Eisenstein's views may seem radical to some, not to others. Only time will tell how prescient he and Eisler are.
While at first blush the "Dear Woman" video may seem presumptuous, and the collective apology concept might be confusing, I have been surprised by the reaction. The creators aren't putting women on a pedestal above men, but the reactions reflect a dark undercurrent among modern men (and women) that consciously supporting a more feminine-dominant or feminine-balanced culture is somehow a terrible or ludicrous idea because, of course, men are divinely directed to be at the helm, not stumbling over themselves apologizing to the weaker sex.
I believe that men in the current era are unquestionably in a crisis of identity, and that this helps to explain the "Dear Woman" backlash. It doesn't help that the issue of what is essentially "masculine" or "feminine" is far from clear -- and never mind the disconnect between these energies and the embodied biology of a male or female human being.

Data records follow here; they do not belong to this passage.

(** X15: [generateEmbedHtml] gives the empty string for no place and
    else a list with one entry for each of the first five places, in
    their order, each with the id and the name of its place; the
    [directions_url] of the answer is the one of the first entry. *)
Theorem place_embeds_are_the_first_five
    (Number_toString : float → string) (encodeURIComponent : string → string)
    (config : Config) (processed : list PlaceRecord) :
  generateEmbedHtml encodeURIComponent config [] = inl "" ∧
  (processed ≠ [] →
   ∃ embeds first rest,
     generateEmbedHtml encodeURIComponent config processed = inr embeds ∧
     embeds = first :: rest ∧
     length embeds = (length processed `min` 5)%nat ∧
     directions_url
       (searchLinks Number_toString encodeURIComponent config processed)
     = embed_directions_url first ∧
     ∀ (i : nat) (place : PlaceRecord),
       processed !! i = Some place → (i < 5)%nat →
       ∃ e, embeds !! i = Some e ∧
            embed_place_id e = place_id place ∧
            embed_name e = name place).
Proof.
  split; [reflexivity|]. intros Hne.
  destruct processed as [|p ps]; [done|].
  exists (map (embedOf encodeURIComponent config) (take 5 (p :: ps))).
  do 2 eexists. split; [reflexivity|]. split; [reflexivity|].
  split; [rewrite length_map, length_take; lia|].
  split; [reflexivity|].
  intros i place Hplace Hi.
  exists (embedOf encodeURIComponent config place). split; [|done].
  rewrite list_lookup_fmap, lookup_take_lt by done. by rewrite Hplace.
Qed.

(** X16: the HTML of every entry of [place_embeds] carries the API key of
    the gateway, in the [src] of its frame. *)
Theorem embed_html_carries_the_api_key
    (encodeURIComponent : string → string) (config : Config)
    (place : PlaceRecord) :
  ∃ before after : string,
    embed_html (embedOf encodeURIComponent config place)
    = before +:+
      ("src=" +:+ dq +:+ "https://www.google.com/maps/embed/v1/place?key=" +:+
       default "undefined" (googleMapsApiKey config)) +:+
      after.
Proof.
  exists ("<div style=" +:+ dq +:+ "margin-bottom:16px;" +:+ dq +:+ ">" +:+ nl +:+
          "        <iframe" +:+ nl +:+
          "          width=" +:+ dq +:+ "100%" +:+ dq +:+ nl +:+
          "          height=" +:+ dq +:+ "300" +:+ dq +:+ nl +:+
          "          frameborder=" +:+ dq +:+ "0" +:+ dq +:+ nl +:+
          "          style=" +:+ dq +:+ "border:0;border-radius:8px;" +:+ dq +:+ nl +:+
          "          ").
  exists ("&q=place_id:" +:+ place_id place +:+ "&zoom=15" +:+ dq +:+ nl +:+
          "          allowfullscreen" +:+ nl +:+
          "          loading=" +:+ dq +:+ "lazy" +:+ dq +:+ ">" +:+ nl +:+
          "        </iframe>" +:+ nl +:+
          "      </div>").
  unfold embedOf, embedUrlOf. cbn [embed_html].
  rewrite !append_assoc. reflexivity.
Qed.

(** ** The server of index.js *)

Lemma allRet_bind {A B} (P : B → Prop) (m : Prog A) (f : A → Prog B) :
  (∀ a, allRet P (f a)) → allRet P (bind m f).
Proof. intros Hf. induction m as [a|e|r k IH]; simpl; auto. Qed.

Lemma allRet_tryCatch {A} (P : A → Prop) (m : Prog A) (h : string → Prog A) :
  allRet P m → (∀ e, allRet P (h e)) → allRet P (tryCatch m h).
Proof. intros Hm Hh. induction m as [a|e|r k IH]; simpl in *; auto. Qed.

Lemma allRet_run {A} (P : A → Prop) (upstream : Outbound → Fetched)
    (m : Prog A) calls a :
  allRet P m → run upstream m = (calls, inr a) → P a.
Proof.
  revert calls. induction m as [b|e|r k IH]; simpl; intros calls Hm Hrun.
  - by injection Hrun as _ <-.
  - discriminate.
  - destruct (run upstream (k (upstream r))) as [cs out] eqn:Hk.
    injection Hrun as _ ->. by eapply IH.
Qed.

Lemma run_caught {A} (upstream : Outbound → Fetched) (m : Prog A)
    (h : string → Prog A) :
  (∀ e, ∃ a, h e = Ret a) →
  ∃ calls a, run upstream (tryCatch m h) = (calls, inr a).
Proof.
  intros Hh. rewrite run_tryCatch.
  destruct (run upstream m) as [calls [e|a]]; [|eauto].
  destruct (Hh e) as [a ->]. simpl. eauto.
Qed.

Section IndexProperties.

Variable Number_toString : float → string.
Variable typeErrorMessage : string.
Variable API_KEY : string.
Variable openapiFile : string + string.
Variable upstream : Outbound → Fetched.

Local Abbreviation serve :=
  (indexServe Number_toString typeErrorMessage API_KEY openapiFile).
Local Abbreviation withCORS' := (withCORS typeErrorMessage).
Local Abbreviation geocode' := (geocode Number_toString typeErrorMessage API_KEY).
Local Abbreviation formatPlace' :=
  (formatPlace Number_toString typeErrorMessage API_KEY).
Local Abbreviation internalServerError :=
  {| ix_status := 500; ix_headers := corsHeaders;
     ix_body := TextBody "Internal Server Error" |}.

Lemma withCORS_allowed body init :
  allRet (fun response => corsHeaders ⊆ ix_headers response)
    (withCORS' body init).
Proof.
  destruct init as [i|]; simpl; [|done]. apply map_union_subseteq_l.
Qed.

Lemma withCORS_status body code :
  withCORS' body (statusOnly code)
  = Ret {| ix_status := code; ix_headers := corsHeaders; ix_body := body |}.
Proof.
  unfold withCORS, statusOnly. simpl. by rewrite (right_id_L ∅ (∪)).
Qed.

(** X17: whatever the request and whatever the provider does, the server
    of index.js answers, and its answer carries the three CORS headers
    with their fixed values: every path to a response goes through
    [withCORS], the [error] handler included. *)
Theorem index_always_answers_with_cors (req : IndexRequest) :
  ∃ calls response,
    run upstream (serve req) = (calls, inr response) ∧
    ix_headers response !! "Access-Control-Allow-Origin" = Some "*" ∧
    ix_headers response !! "Access-Control-Allow-Methods"
    = Some "GET, POST, OPTIONS" ∧
    ix_headers response !! "Access-Control-Allow-Headers"
    = Some "Content-Type, Authorization".
Proof.
  destruct (run_caught upstream
              (indexFetch Number_toString typeErrorMessage API_KEY
                 openapiFile req)
              (fun _ => withCORS' (TextBody "Internal Server Error")
                          (statusOnly 500)))
    as (calls & response & Hrun).
  { intros e. rewrite withCORS_status. eauto. }
  exists calls, response. split; [exact Hrun|].
  assert (Hcors : corsHeaders ⊆ ix_headers response).
  { eapply (allRet_run (fun response => corsHeaders ⊆ ix_headers response)
              upstream _ calls response); [|exact Hrun].
    apply allRet_tryCatch; [|intros e; apply withCORS_allowed].
    unfold indexFetch.
    destruct (String.eqb (method req) "OPTIONS"); [apply withCORS_allowed|].
    destruct (String.eqb (pathname req) "/health"); [apply withCORS_allowed|].
    destruct (String.eqb (pathname req) "/openapi.json").
    { destruct openapiFile; [done | apply withCORS_allowed]. }
    destruct (_ && _).
    { unfold indexSearch.
      destruct (negb _); [apply withCORS_allowed|].
      apply allRet_bind. intros located. cbn [allRet].
      intros [m|ok code text [m|data]]; try done.
      destruct (negb _ && negb _); [apply withCORS_allowed|].
      destruct (results data); [|done].
      apply allRet_bind. intros formatted. apply withCORS_allowed. }
    destruct (_ && _); [|apply withCORS_allowed].
    unfold indexDetails.
    destruct (negb _); [apply withCORS_allowed|]. cbn [allRet].
    intros [m|ok code text [m|data]]; try done.
    destruct (negb _); apply withCORS_allowed. }
  repeat split; eapply lookup_weaken; try exact Hcors; reflexivity.
Qed.

(** X18: an OPTIONS request is answered 204 without a body and without
    any outbound call, whatever its path and its parameters. *)
Theorem index_options_preflight (req : IndexRequest) :
  method req = "OPTIONS" →
  serve req
  = Ret {| ix_status := 204; ix_headers := corsHeaders; ix_body := NoBody |}.
Proof.
  intros Hmethod. unfold indexServe, indexFetch. rewrite Hmethod.
  cbn [String.eqb Ascii.eqb Bool.eqb andb]. by rewrite withCORS_status.
Qed.

(** X19: the health check of index.js does not answer "OK": [/health]
    calls [withCORS] without an [init], the read of [init.headers]
    throws, and the [error] handler answers 500 "Internal Server
    Error". *)
Theorem index_health_answers_500 (req : IndexRequest) :
  method req ≠ "OPTIONS" →
  pathname req = "/health" →
  serve req = Ret internalServerError.
Proof.
  intros Hmethod Hpath. unfold indexServe, indexFetch.
  apply String.eqb_neq in Hmethod. rewrite Hmethod, Hpath.
  cbn [String.eqb Ascii.eqb Bool.eqb andb].
  unfold withCORS at 1. cbn [tryCatch]. by rewrite withCORS_status.
Qed.
(** * SparseML: one-shot OBCQ pipeline driver and per-layer distillation

    A shallow embedding of
    - [src/sparseml/modifiers/obcq/pytorch.py]
      (class [SparseGPTModifierPyTorch] and its Llama / OPT children), and
    - [src/sparseml/pytorch/sparsification/distillation/modifier_per_layer.py]
      (class [PerLayerDistillationModifier] and its module-level helpers).

    Python objects that are mutated in place ([self], the hook dictionaries)
    are threaded through a small state-and-exception monad; exceptions carry
    the Python class that the source raises. *)

From Stdlib Require Import Floats Uint63.
From stdpp Require Import gmap strings list.

Local Open Scope string_scope.

(** ** Python exceptions and the state/exception monad *)

Inductive exn : Type :=
  | RuntimeError (msg : string)
  | ValueError (msg : string)
  | TypeError (msg : string)
  | AttributeError (msg : string)
  | KeyError (key : string)
  | IndexError (msg : string)
  | NotImplementedError.

Inductive result (A : Type) : Type :=
  | Ok (a : A)
  | Raise (e : exn).
Arguments Ok {A} a.
Arguments Raise {A} e.

Definition is_ok {A} (r : result A) : bool :=
  match r with Ok _ => true | Raise _ => false end.

(** A computation over a mutable store [S]: the store survives a raise, as a
    Python object keeps the assignments made before the exception. *)
Definition M (S A : Type) : Type := S -> result A * S.

Definition ret {S A} (a : A) : M S A := fun s => (Ok a, s).
Definition raise {S A} (e : exn) : M S A := fun s => (Raise e, s).
Definition bind {S A B} (c : M S A) (k : A -> M S B) : M S B :=
  fun s => match c s with
           | (Ok a, s') => k a s'
           | (Raise e, s') => (Raise e, s')
           end.
Definition lift {S A} (r : result A) : M S A := fun s => (r, s).

Declare Scope py_scope.
Delimit Scope py_scope with py.
Notation "'let!' x ':=' c 'in' k" := (bind c (fun x => k))
  (at level 10, x pattern, c at level 100, k at level 200) : py_scope.
Notation "c ;;; k" := (bind c (fun _ => k))
  (at level 100, right associativity) : py_scope.

(** Values that travel in keyword dictionaries; tensors, dataloaders and
    other library objects are opaque handles. *)
Inductive pyval : Type :=
  | PyNone
  | PyBool (b : bool)
  | PyInt (z : Z)
  | PyFloat (x : float)
  | PyStr (s : string)
  | PyObj (id : nat).

(** Python's [sub in s] on strings: [sub] occurs at some offset of [s]. *)
Fixpoint str_prefix (p s : string) : bool :=
  match p, s with
  | EmptyString, _ => true
  | String a p', String b s' => if Ascii.eqb a b then str_prefix p' s' else false
  | String _ _, EmptyString => false
  end.

Fixpoint str_in (sub s : string) : bool :=
  str_prefix sub s ||
  match s with
  | EmptyString => false
  | String _ s' => str_in sub s'
  end.

(** [f(k1=.., **kw)] raises [TypeError] when [kw] repeats an explicit keyword. *)
Definition call_kw {A} (explicit : list string) (kw : gmap string pyval)
    (f : gmap string pyval -> result A) : result A :=
  match List.find (fun k => bool_decide (is_Some (kw !! k))) explicit with
  | Some k => Raise (TypeError ("got multiple values for keyword argument '" ++ k ++ "'"))
  | None => f kw
  end.

(** ** The sequential OBCQ pipeline driver *)
Module OBCQ.

(** Opaque decoder layer of the wrapped network. *)
Inductive Layer : Type := DecoderLayer (id : nat).

(** The torch model as far as the driver looks into it: an opaque weight
    snapshot (changed by the compressors), the enabled flag of each attached
    calibration observer, and [config.use_cache]. *)
Record TorchModel : Type := {
  weights : nat;
  observers : list bool;
  use_cache : pyval;
}.

(** [sparseml.core.model.ModifiableModel]: wraps the torch model ([.model])
    and resolves layers by target ([get_layers], an ordered name-to-layer
    mapping). *)
Record ModifiableModel : Type := {
  mm_model : TorchModel;
  get_layers : pyval -> list (string * Layer);
}.

(** [model: Any = None]: the slot first holds the wrapper, then the torch
    model. *)
Inductive AnyModel : Type :=
  | NoModel
  | Modifiable (mm : ModifiableModel)
  | Torch (tm : TorchModel).

Record BottomCompressor : Type := {
  bottom_compress :
    string -> pyval -> pyval -> gmap string pyval ->
    result (AnyModel * gmap string pyval);
}.

Record HeadCompressor : Type := {
  head_compress :
    string -> gmap string pyval -> result (AnyModel * gmap string pyval);
}.

(** The [args] dictionary built for every layer. *)
Record CompressionArgs : Type := {
  arg_sparsity : pyval;
  arg_prunen : pyval;
  arg_prunem : pyval;
  arg_blocksize : pyval;
  arg_percdamp : pyval;
  arg_sequential_update : pyval;
  arg_quantize : pyval;
}.
Lemma best_m3u8_loop_elem urls best :
  best_m3u8_loop urls best = best \/ best_m3u8_loop urls best ∈ urls.
Proof.
  induction urls as [|u urls IH]; cbn [best_m3u8_loop]; [left; reflexivity|].
  destruct (has_marker u).
  - right. apply list_elem_of_here.
  - destruct IH as [->|IH]; [left; reflexivity|right; apply list_elem_of_further, IH].
Qed.

Lemma select_captured_elem c u :
  select_captured c = Some u -> u ∈ m3u8 c \/ (m3u8 c = [] /\ u ∈ mp4 c).
Proof.
  unfold select_captured. destruct (m3u8 c) as [|first rest] eqn:E.
  - destruct (mp4 c) as [|d ds]; [discriminate|].
    intros [= <-]. right. split; [reflexivity|apply list_elem_of_here].
  - intros H. apply (inj Some) in H. subst u. left.
    destruct (best_m3u8_loop_elem (first :: rest) first) as [H|H];
      [rewrite H; apply list_elem_of_here|exact H].
Qed.

(** X2. The stream a settled page yields is the URL of a request the page
    made, a URL that holds one of the four extensions; a [.mp4], [.webm]
    or [.mkv] URL is only selected when no request held [.m3u8]. Nothing
    is selected exactly when no request URL holds any of them. *)
Theorem selected_stream_was_requested rs :
  (forall u, select_captured (fst (on_requests rs)) = Some u ->
     exists r, r ∈ rs /\ req_url r = u /\
       (is_hls u = true \/
        (is_direct u = true /\ Forall (fun r => is_hls (req_url r) = false) rs)))
  /\ (select_captured (fst (on_requests rs)) = None <->
        Forall (fun r => is_hls (req_url r) = false /\ is_direct (req_url r) = false) rs).
Proof.
  destruct (captured_lists rs) as (H1 & H2 & _).
  split.
  - intros u Hu. apply select_captured_elem in Hu. rewrite H1, H2 in Hu.
    destruct Hu as [Hu|[Hnone Hu]].
    + apply list_elem_of_In, filter_In in Hu as [Hin Hhls].
      apply in_map_iff in Hin as (r & <- & Hr).
      exists r. split; [apply list_elem_of_In, Hr|]. auto.
    + apply list_elem_of_In, filter_In in Hu as [Hin Hd].
      apply in_map_iff in Hin as (r & <- & Hr).
      exists r. split; [apply list_elem_of_In, Hr|]. split; [reflexivity|].
      right. split; [exact Hd|].
      apply Forall_forall. intros r' Hr'.
      destruct (is_hls (req_url r')) eqn:E; [|reflexivity]. exfalso.
      assert (Hin : In (req_url r') (List.filter is_hls (List.map req_url rs))).
      { apply filter_In. split; [|exact E]. apply in_map, list_elem_of_In, Hr'. }
      rewrite Hnone in Hin. exact Hin.
  - unfold select_captured. rewrite H1, H2. split.
    + intros Hnone. apply Forall_forall. intros r Hr.
      destruct (List.filter is_hls (List.map req_url rs)) as [|a l] eqn:Ea;
        [|discriminate].
      destruct (List.filter is_direct (List.map req_url rs)) as [|b l] eqn:Eb;
        [|discriminate].
      split.
      * destruct (is_hls (req_url r)) eqn:E; [|reflexivity]. exfalso.
        assert (Hin : In (req_url r) (List.filter is_hls (List.map req_url rs))).
        { apply filter_In. split; [|exact E]. apply in_map, list_elem_of_In, Hr. }
        rewrite Ea in Hin. exact Hin.
      * destruct (is_direct (req_url r)) eqn:E; [|reflexivity]. exfalso.
        assert (Hin : In (req_url r) (List.filter is_direct (List.map req_url rs))).
        { apply filter_In. split; [|exact E]. apply in_map, list_elem_of_In, Hr. }
        rewrite Eb in Hin. exact Hin.
    + intros Hall.
      assert (Ha : List.filter is_hls (List.map req_url rs) = []).
      { clear H1 H2. induction Hall as [|r rs [Hr _] _ IH]; [reflexivity|].
        cbn [List.map List.filter]. rewrite Hr. exact IH. }
      assert (Hb : List.filter is_direct (List.map req_url rs) = []).
      { clear H1 H2 Ha. induction Hall as [|r rs [_ Hr] _ IH]; [reflexivity|].
        cbn [List.map List.filter]. rewrite Hr. exact IH. }
      rewrite Ha, Hb. reflexivity.
Qed.

End CaptureFacts.

(** ** More on [/api/video-proxy] of part_000 *)

Module ProxyFacts.
Import JsString Uri Runtime VideoProxy Player Samples MoreSamples JsStringFacts UriFacts
  VideoProxyFacts.

Lemma or_else_nonempty a b : b <> [] -> or_else a b <> [].
Proof.
  intros Hb. unfold or_else. destruct a as [[|c s]|]; cbn [falsy]; (exact Hb || discriminate).
Qed.

Lemma qs_decode_encoded s e :
  well_formed s -> encodeURIComponent s = Some e -> qs_decode e = s.
Proof.
  intros Hwf He. unfold qs_decode.
  pose proof (encode_safe _ _ He) as Hsafe.
  assert (Hplus : List.map (fun c => if c =? 43 then 32 else c) e = e).
  { clear He. induction Hsafe as [|c u Hc _ IH]; [reflexivity|].
    cbn [List.map]. rewrite IH. destruct (N.eqb_spec c 43) as [->|]; [discriminate|].
    reflexivity. }
  rewrite Hplus, (decode_encode s e Hwf He). reflexivity.
Qed.
Lemma model_run_items_app h sv cfg :
  forall k m i st,
    Bedrock.run_items h sv cfg (k + m) i st
    = (Bedrock.run_items h sv cfg k i ;;; Bedrock.run_items h sv cfg m (i + k)) st.
Proof.
  induction k as [|k IH]; intros m i st.
  - simpl. unfold bind, ret. now rewrite Nat.add_0_r.
  - simpl. unfold bind.
    destruct (Bedrock.process_item h sv cfg i st) as [[u|e|] st1]; try reflexivity.
    rewrite IH. unfold bind. now replace (S i + k)%nat with (i + S k)%nat by lia.
Qed.

(** [execute] after [k] records that have gone on. *)
Lemma ocr_execute_from fuel h sv st cfg k rest st_k :
  Textract.configure h (Textract.mkState (Textract.now st) (Textract.log st) [] None)
    = (Ok cfg, Textract.mkState (Textract.now st) (Textract.log st) [] None) ->
  items_length h = (k + rest)%nat ->
  Textract.run_items fuel h sv cfg k 0
    (Textract.mkState (Textract.now st) (Textract.log st) [] None) = (Ok tt, st_k) ->
  Textract.execute fuel h sv st
  = (Textract.run_items fuel h sv cfg rest k ;;;
     (fun s => (Ok [Textract.returnData s], s))) st_k.
Proof.
  intros Hc Hn Hk. unfold Textract.execute. unfold bind at 1. rewrite Hc.
  unfold bind at 1. rewrite Hn, ocr_run_items_app. unfold bind at 1. rewrite Hk.
  reflexivity.
Qed.

Lemma model_execute_from h sv st cfg k rest st_k :
  Bedrock.configure h (Bedrock.mkState (Bedrock.now st) (Bedrock.log st) [])
    = (Ok cfg, Bedrock.mkState (Bedrock.now st) (Bedrock.log st) []) ->
  items_length h = (k + rest)%nat ->
  Bedrock.run_items h sv cfg k 0
    (Bedrock.mkState (Bedrock.now st) (Bedrock.log st) []) = (Ok tt, st_k) ->
  Bedrock.execute h sv st
  = (Bedrock.run_items h sv cfg rest k ;;;
     (fun s => (Ok [Bedrock.returnData s], s))) st_k.
Proof.
  intros Hc Hn Hk. unfold Bedrock.execute. unfold bind at 1. rewrite Hc.
  unfold bind at 1. rewrite Hn, model_run_items_app. unfold bind at 1. rewrite Hk.
  reflexivity.
Qed.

As I was preparing this essay, I ran across an interesting article, Has Equality Destroyed Your Sex Life?, which begins by reporting on research that indicates that modern women, while in charge all day at the office, aren't turned on sexually unless they are submissive in the bedroom. Perhaps this is cultural conditioning, or perhaps it reflects an essential relationship between genders. Apparently rats behave in a way that confirms the essentialist stance. But the article ends by reporting on other studies illustrating what may be, if nothing else, a healthier relationship between man and woman. As one couple in their 50s explained: "Sometimes he's in charge; sometimes I am. Sometimes it's wild, sometimes it's gentle. But always there's a sense of mutuality."
Mutuality. The "Dear Woman" apology is a one-sided communication, arguably channeling (if imperfectly) a collective spirit of man naked of his bravado and righteousness and testosterone, speaking to woman. But the apology and manifesto is clearly also an invitation to men to embrace mutuality, to investigate how and where we are unconsciously perpetuating the myth of masculine divinity, and chasing our own tail.